In about a month’s time, we contacted over 5,000 people via snail mail and email informing them of the breach. I can never thank everyone enough who contributed to the process. I am hesitant to call it a success, but we did our due diligence to ensure people were notified and could reach a human being if questions remained.

This was my initiation into the importance of cyber security. Greg Hamrick, Lovett’s director of information technology, has worked tirelessly for many years to ensure our students, faculty, staff, and networks are secure. However, this is not an easy task for schools, particularly in the era of COVID when educators have relied on technology more than ever before. 
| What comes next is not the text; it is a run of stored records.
Let tup := pd_linp p (o - 1).
Let A := MAXALIGN (lp_len tup).

Lemma del_line_facts i : below (nlines p) i ->
  pd_upper p <= lp_off (pd_linp p i) <= item_end (pd_linp p i) /\
  lp_off (pd_linp p i) + lp_len (pd_linp p i) <= item_end (pd_linp p i) /\
  item_end (pd_linp p i) <= pd_special p /\ 0 <= lp_len (pd_linp p i) /\ (8 | lp_off (pd_linp p i)).
Proof.
  intros Hi. destruct (lo_in _ _ _ _ (pw_lines p Hwf) i Hi (Hused i Hi)) as (H8 & H1 & H2 & H3).
  pose proof (MAXALIGN_spec (lp_len (pd_linp p i))) as [_ Ha]; [specialize (Hlens i Hi); lia|].
  unfold item_end in *. split_and!; done || lia.
Qed.

Lemma del_tup_facts : pd_upper p <= lp_off tup /\ 0 <= A /\ lp_off tup + A <= pd_special p /\ (8 | A).
Proof.
  assert (below (nlines p) (o - 1)) as Hb by (unfold below; lia).
  destruct (del_line_facts _ Hb) as (H1 & H2 & H3 & H4 & _). fold tup in H1, H2, H3, H4. unfold item_end in H1, H2, H3. fold A in H1, H2, H3.
  pose proof (Hlens _ Hb) as Hl. fold tup in Hl.
  pose proof (MAXALIGN_spec (lp_len tup)) as [Ha _]; [lia|].
  split_and!; done || lia.
Qed.

Lemma del_disjoint i : below (nlines p) i -> i <> o - 1 ->
  item_end (pd_linp p i) <= lp_off tup \/ lp_off tup + A <= lp_off (pd_linp p i).
Proof.
  intros Hi Hne. assert (below (nlines p) (o - 1)) as Hb by (unfold below; lia).
  exact (lo_disjoint _ _ _ _ (pw_lines p Hwf) i (o - 1) Hi Hb Hne (Hused i Hi) (Hused _ Hb)).
Qed.

(** The page the routine leaves, field by field. *)
Lemma PageIndexTupleDelete_eq :
  let p' := PageIndexTupleDelete p o in
  pd_lower p' = linp_offset + sizeof_ItemIdData * (nlines p - 1) /\
  pd_upper p' = pd_upper p + A /\ pd_special p' = pd_special p /\
  (forall i, below (nlines p - 1) i -> pd_linp p' i = del_line p o i) /\
  (forall j, bytes p' j = if (pd_upper p + A <=? j) && (j <? lp_off tup + A)
                          then bytes p (j - A) else bytes p j).
Proof.
  destruct del_tup_facts as (T1 & T2 & T3 & _).
  destruct (max_offset_nlines p Hwf) as [_ Hn]. pose proof (pw_lower p Hwf) as Hlow.
  pose proof (pw_special p Hwf). pose proof (pw_free p Hwf).
  unfold PageIndexTupleDelete. fold tup. fold A.
  set (moved := (pd_lower p - _) / sizeof_ItemIdData).
  assert (moved = nlines p - o) as Hmoved.
  { unfold moved. rewrite Hlow. unfold sizeof_ItemIdData, linp_offset.
    replace (24 + 8 * nlines p - (24 + 8 * (o - 1 + 1))) with ((nlines p - o) * 8) by lia.
    by rewrite Z.div_mul. }
  set (q := if negb (lp_off tup =? _) then _ else _).
  assert (pd_lower q = pd_lower p /\ pd_upper q = pd_upper p /\ pd_special q = pd_special p /\
    (forall i, below (nlines p - 1) i -> pd_linp q i = pd_linp p (del_src o i)) /\
    (forall j, bytes q j = if (pd_upper p + A <=? j) && (j <? lp_off tup + A)
                           then bytes p (j - A) else bytes p j)) as (Q1 & Q2 & Q3 & Q4 & Q5).
  { assert (forall i, below (nlines p - 1) i ->
      (if (o - 1 <=? i) && (i <? o - 1 + moved) then pd_linp p (i + 1) else pd_linp p i) =
      pd_linp p (del_src o i)) as Hlin.
    { intros i Hi. unfold del_src, below in *. rewrite Hmoved.
      destruct (Z.leb_spec (o - 1) i), (Z.ltb_spec i (o - 1 + (nlines p - o))), (Z.ltb_spec i (o - 1));
        simpl; done || lia. }
    unfold q. simpl. destruct (Z.eqb_spec (lp_off tup) (pd_upper p)) as [E|E]; simpl.
    - split_and!; try done. intros j.
      destruct (Z.leb_spec (pd_upper p + A) j), (Z.ltb_spec j (lp_off tup + A)); simpl; done || lia.
    - split_and!; try done. intros j.
      destruct (Z.leb_spec (pd_upper p + A) j), (Z.ltb_spec j (lp_off tup + A)); simpl.
      + rewrite memmove_in by lia. f_equal. lia.
      + apply memmove_out. lia.
      + apply memmove_out. lia.
      + apply memmove_out. lia. }
  clearbody q. unfold linp_offset, sizeof_ItemIdData, BLCKSZ in *.
  set (r := set_bounds q _ _).
  assert (pd_lower r = 24 + 8 * (nlines p - 1)) as R1.
  { unfold r. simpl. rewrite Q1, u32_id; lia. }
  assert (pd_upper r = pd_upper p + A) as R2 by (unfold r; simpl; rewrite Q2, u32_id; lia).
  destruct (PageIsEmpty r) eqn:Eempty; simpl negb; cbn match.
  - split_and!; try done; try exact Q5. unfold PageIsEmpty, linp_offset in Eempty. rewrite R1 in Eempty.
    intros i Hi. unfold below in Hi. destruct (Z.geb_spec 24 (24 + 8 * (nlines p - 1))); [lia|done].
  - assert (PageGetMaxOffsetNumber r = nlines p - 1) as Hmax.
    { unfold PageGetMaxOffsetNumber, linp_offset. rewrite R1.
      change (MAXALIGN sizeof_ItemIdData) with 8. unfold PageIsEmpty, linp_offset in Eempty. rewrite R1 in Eempty.
      destruct (Z.geb_spec 24 (24 + 8 * (nlines p - 1))); [done|].
      destruct (Z.leb_spec (24 + 8 * (nlines p - 1)) 24); [lia|].
      replace (24 + 8 * (nlines p - 1) - 24) with ((nlines p - 1) * 8) by lia.
      rewrite Z.div_mul by done. apply u16_id. lia. }
    unfold PageIndexTupleDeleteAdjustLinePointers. rewrite Hmax.
    split_and!; try done; try exact Q5.
    intros i Hi. simpl. rewrite adjust_loop_spec. rewrite Q4 by done. rewrite Z2Nat.id by lia.
    unfold below in Hi. unfold del_line. fold tup. fold A.
    destruct (Z.leb_spec 0 i), (Z.ltb_spec i (nlines p - 1)); simpl; done || lia.
Qed.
Our small IT department of four (we are actively seeking to fill a full-time help desk position) currently supports around 1,700 laptop computers. Approximately 1,380 are in the hands of students while 320 are in the hands of adults. Additionally, we have around 130 desktops on campus in labs or offices. We are primarily a Mac-based institution.

Even pre-COVID, we were sensitive to the challenge some teachers experience when it comes to technology, yet we had to make a few tough decisions. Based on poor password practices and vulnerability of employees failing phishing tests, the school choose to remove administrative laptop privileges for employees in 2018. This did not land well, particularly for power users and early adopters who were accustomed to the ability to install software at will on their school-issued devices. However, on an already over-taxed team, it was imperative that we did as much as possible to diminish threat and risk. Teachers must now be organized and proactive to have software installed. They first submit an IT work request via email (Solarwinds Service Desk). Then our team deploys software to faculty, staff, and students remotely using JAMF, an enterprise management solution for apple devices.  

Greg and I continue to develop our cyber security plans and employ additional security measures, keeping our school, employees, and students safe. We recently purchased KnowBe4 (simulated phishing tests and security awareness training) to assist us in this endeavor. During October, National Cyber Security Month, our continuing challenges were affirmed after initiating a phishing campaign. 17.9% of our colleagues clicked on a link to change their passwords, and 4.9% continued to enter personal data. While these numbers may seem small, they are a huge security risk. Later this year, we will work with our human resources department to develop a plan for implementing required cyber security training for faculty and staff. 

Additionally, like many schools, we are moving forward to implement the following policies and procedures:

  • strict password protocols that will require more frequent updates
  • two-factor authorization
  • faculty and staff training focused on cyber-criminal behaviors

Finally, I am truly grateful for our cyber insurance provider, Aon. Their partnership has been instrumental as I navigate these waters as a new CIO.  We began working on our cyber strategy in April 2021, about seven months after our second Blackbaud incident. Had we been Aon clients during the data breach, my stress level would have been drastically reduced; however, I do not take for granted the learning opportunity the breach afforded me. 

Cyber security awareness is necessary and important for all schools. Our forthcoming policies and relationship with Aon not only protect our infrastructure – but they also protect our most valuable asset – our community.